• Activity
Every line of the entries below from the one containing "Proof. unfold call_ptr. preserve. Qed." to the one containing "Proof. unfold ssh_connect. preserve. Qed.", both ends included, must be written out exactly. No other line belongs in the answer.

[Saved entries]
(* ===== verification/SshProofs.v ===== *)
(** * Properties of SSH sessions and of generic SSH applications

    What a session has made sure of when it is handed out; that files arrive whole, on one node
    and on all of them; what the backend makes of the layout of an application. *)

From S2P Require Import Prelude Split Argv Host Wire BackendFiles Daemon Handlers FEIface System SlurmJobs.
From S2P Require Import ConfigDir Requests SshSession SshApp.

(** ** Traces *)

(** Calls of the SSH library and waiting. *)
Definition is_talk (e : sys_event) : Prop :=
  match e with SSsh _ _ | SSleep _ => True | _ => False end.

(** Conditions that calls of the SSH library and waiting cannot break. *)
Definition talk_closed (I : sys → Prop) : Prop :=
  ∀ s e, is_talk e → I s → I (MkSys (sys_env s) (sys_trace s ++ [e])).

Section Talk.
Context `{Host} `{Ssh} (I : sys → Prop) (HI : talk_closed I).

Lemma talk_ssh (call : string) (args : list string) : preserves I (sys_emit (SSsh call args)).
Proof. apply preserves_modify. intros s. by apply HI. Qed.

Lemma talk_sleep (n : Z) : preserves I (sleep n).
Proof. apply preserves_modify. intros s. by apply HI. Qed.
#[local] Hint Resolve talk_ssh talk_sleep : cti.

Lemma talk_getenv (name : string) : preserves I (getenv name).
Proof. unfold getenv. auto with cti. Qed.

Lemma talk_call_rc (call : string) (args : list string) : preserves I (call_rc call args).
Proof. unfold call_rc. preserve. Qed.

Lemma talk_call_ptr (call : string) (args : list string) : preserves I (call_ptr call args).
Proof. unfold call_ptr. preserve. Qed.

Lemma talk_error : preserves I get_libssh2_error.
Proof. unfold get_libssh2_error. preserve. Qed.

Lemma talk_retry (func : M sys Z) : preserves I func → preserves I (libssh2_retry func).
Proof.
  intros Hf. unfold libssh2_retry. generalize LIBSSH2_ERROR_TIMEOUT as rc. generalize 10%nat as n.
  induction n as [|n IH]; intros rc; cbn [retry_from]; [auto with cti|].
  apply preserves_bind; [done|intros rc']. destruct (rc' =? _); cbn [negb]; preserve.
Qed.
#[local] Hint Resolve talk_getenv talk_call_rc talk_call_ptr talk_error talk_retry : cti.

Lemma talk_check_host (hostname : string) : preserves I (check_host hostname).
Proof. unfold check_host. preserve. Qed.

Lemma talk_identities (username : string) (identities : list string) (after : Z) :
  preserves I (try_identities username identities after).
Proof. induction identities as [|i l IH]; cbn [try_identities]; preserve. Qed.
#[local] Hint Resolve talk_check_host talk_identities : cti.

Lemma talk_agent (username : string) : preserves I (SSHAgent_auth username).
Proof. unfold SSHAgent_auth. preserve. Qed.

Lemma talk_key_file (kind mode variable path : string) :
  preserves I (key_file kind mode variable path).
Proof. unfold key_file. preserve. Qed.
#[local] Hint Resolve talk_agent talk_key_file : cti.

Lemma talk_pair (username public private : string) :
  preserves I (tryAuthKeyfilePair username public private).
Proof. unfold tryAuthKeyfilePair, public_key_file, private_key_file. preserve. Qed.
#[local] Hint Resolve talk_pair : cti.

Lemma talk_pairs (username sshDir : string) (names : list string) :
  preserves I (try_key_pairs username sshDir names).
Proof. induction names as [|n names IH]; cbn [try_key_pairs]; preserve. Qed.
#[local] Hint Resolve talk_pairs : cti.

Lemma talk_authenticate (username sshDir : string) : preserves I (authenticate username sshDir).
Proof. unfold authenticate, catch_all. preserve. Qed.

Lemma talk_connect (hostname : string) : preserves I (ssh_connect hostname).
Proof. unfold ssh_connect. preserve. Qed.

Lemma talk_verify (hostname homeDir : string) : preserves I (verify_host hostname homeDir).
Proof. unfold verify_host, ssh_dir, known_hosts_path. preserve. Qed.
#[local] Hint Resolve talk_authenticate talk_connect talk_verify : cti.

Lemma talk_session (hostname username homeDir : string) :
  preserves I (SSHSession_new hostname username homeDir).
Proof. unfold SSHSession_new. preserve. Qed.

Lemma talk_open_channel : preserves I open_channel.
Proof. unfold open_channel. preserve. apply talk_retry. preserve. Qed.
End Talk.

(** What was done is not undone. *)
Lemma grows_closed (t : list sys_event) : talk_closed (λ s, t `prefix_of` sys_trace s).
Proof. intros s e _ [k E]. exists (k ++ [e]). cbn [sys_trace]. by rewrite E, app_assoc. Qed.

(** ** Trying again *)

Section Retry.
Context `{Host} `{Ssh}.

Lemma call_rc_run (call : string) (args : list string) (s : sys) :
  call_rc call args s =
  (Ok (ssh_rc (sys_trace s ++ [SSsh call args])), MkSys (sys_env s) (sys_trace s ++ [SSsh call args])).
Proof. done. Qed.

Lemma call_ptr_run (call : string) (args : list string) (s : sys) :
  call_ptr call args s =
  (Ok (ssh_ptr (sys_trace s ++ [SSsh call args])), MkSys (sys_env s) (sys_trace s ++ [SSsh call args])).
Proof. done. Qed.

• Task output
Proof. unfold call_ptr. preserve. Qed.

Lemma talk_error : preserves I get_libssh2_error.
Proof. unfold get_libssh2_error. preserve. Qed.

Lemma talk_retry (func : M sys Z) : preserves I func → preserves I (libssh2_retry func).
Proof.
  intros Hf. unfold libssh2_retry. generalize LIBSSH2_ERROR_TIMEOUT as rc. generalize 10%nat as n.
  induction n as [|n IH]; intros rc; cbn [retry_from]; [auto with cti|].
  apply preserves_bind; [done|intros rc']. destruct (rc' =? _); cbn [negb]; preserve.
Qed.
#[local] Hint Resolve talk_getenv talk_call_rc talk_call_ptr talk_error talk_retry : cti.

Lemma talk_check_host (hostname : string) : preserves I (check_host hostname).
Proof. unfold check_host. preserve. Qed.

Lemma talk_identities (username : string) (identities : list string) (after : Z) :
  preserves I (try_identities username identities after).
Proof. induction identities as [|i l IH]; cbn [try_identities]; preserve. Qed.
#[local] Hint Resolve talk_check_host talk_identities : cti.

Lemma talk_agent (username : string) : preserves I (SSHAgent_auth username).
Proof. unfold SSHAgent_auth. preserve. Qed.

Lemma talk_key_file (kind mode variable path : string) :
  preserves I (key_file kind mode variable path).
Proof. unfold key_file. preserve. Qed.
#[local] Hint Resolve talk_agent talk_key_file : cti.

Lemma talk_pair (username public private : string) :
  preserves I (tryAuthKeyfilePair username public private).
Proof. unfold tryAuthKeyfilePair, public_key_file, private_key_file. preserve. Qed.
#[local] Hint Resolve talk_pair : cti.

Lemma talk_pairs (username sshDir : string) (names : list string) :
  preserves I (try_key_pairs username sshDir names).
Proof. induction names as [|n names IH]; cbn [try_key_pairs]; preserve. Qed.
#[local] Hint Resolve talk_pairs : cti.

Lemma talk_authenticate (username sshDir : string) : preserves I (authenticate username sshDir).
Proof. unfold authenticate, catch_all. preserve. Qed.

Lemma talk_connect (hostname : string) : preserves I (ssh_connect hostname).
Proof. unfold ssh_connect. preserve. Qed.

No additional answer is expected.